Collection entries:
Lemma blind_dispatch (tts_text mode_checkbox_group sft_dropdown
    prompt_text : string) (prompt_wav : option string) (instruct_text : string)
    (seed : Z) (stream : bool) (speed : Q) :
  blind (generate_audio_dispatch R seeded cosyvoice load_wav trim tts_text
           mode_checkbox_group sft_dropdown prompt_text prompt_wav
           instruct_text seed stream speed).
Proof.
  unfold generate_audio_dispatch.
  repeat match goal with |- context [if ?b then _ else _] => destruct b end;
    repeat match goal with
           | |- blind (bind (set_all_random_seed _ _ _) _) =>
               apply blind_seed_then
           | |- blind (bind _ _) => apply blind_bind
           | |- forall _, _ => intro
           end;
    auto with blind.
Qed.

Lemma blind_generate_audio_from (tts_text mode_checkbox_group sft_dropdown
    prompt_text : string) (prompt_wav : option string) (instruct_text : string)
    (seed : Z) (stream : bool) (speed : Q) :
  blind (generate_audio_from tts_text mode_checkbox_group sft_dropdown
           prompt_text prompt_wav instruct_text seed stream speed).
Proof.
  apply blind_bind; [apply blind_checks | intros _; apply blind_dispatch].
Qed.

Lemma quiet_checks (mode_checkbox_group prompt_text : string)
    (prompt_wav : option string) (instruct_text : string) :
  always quiet (generate_audio_checks
                  mode_checkbox_group prompt_text prompt_wav instruct_text).
Proof.
  unfold generate_audio_checks, yield_default, info_sample_rate.
  repeat match goal with
         | |- always quiet (bind _ _) => apply always_bind; [exact quiet_app| |]
         | |- always quiet (when _ _) => apply always_when; [exact quiet_nil|]
         | |- always quiet (match ?o with Some _ => _ | None => _ end) =>
             destruct o
         | |- forall _, _ => intro
         end;
    auto with quiet; apply always_emit; reflexivity.
Qed.
(** The dispatch either stops on an exception before any seeding, or seeds
    and then makes one engine call whose segments it relays. *)
Lemma dispatch_shape (tts_text mode_checkbox_group sft_dropdown
    prompt_text : string) (prompt_wav : option string) (instruct_text : string)
    (seed : Z) (stream : bool) (speed : Q) (s : R) :
  let r := generate_audio_dispatch R seeded cosyvoice load_wav trim tts_text
             mode_checkbox_group sft_dropdown prompt_text prompt_wav
             instruct_text seed stream speed s in
  (exists e msg, outcome r = Raised e /\ trace r = [LoggingInfo msg])
  \/ (exists msg call segments,
         outcome r = Returned tt /\
         trace r = LoggingInfo msg :: SetAllRandomSeed seed :: Inference call
                   :: map (fun i => Yield (target_sr, i)) segments).
Proof.
  unfold generate_audio_dispatch, prompt_speech_of, set_all_random_seed,
    relay, orRaise, bind, emit, ret, raise.
  repeat match goal with |- context [if ?b then _ else _] => destruct b end;
    cbn.
  all: try (destruct prompt_wav as [path|]; cbn;
            [destruct (load_wav path prompt_sr) as [speech|]; cbn;
             [destruct (postprocess trim speech) as [conditioned|]; cbn|]|]).
  all: repeat match goal with
         | |- context [let (_, _) := ?x in _] =>
             lazymatch type of x with prod _ _ => destruct x end
         end; cbn.
  all: first [ right; do 3 eexists; split; reflexivity
             | left; do 2 eexists; split; reflexivity ].
Qed.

- **Problem to solve**:
Give the number of lines in the records above that contain "auto", with no other words.

- **Result of the exercise**:
2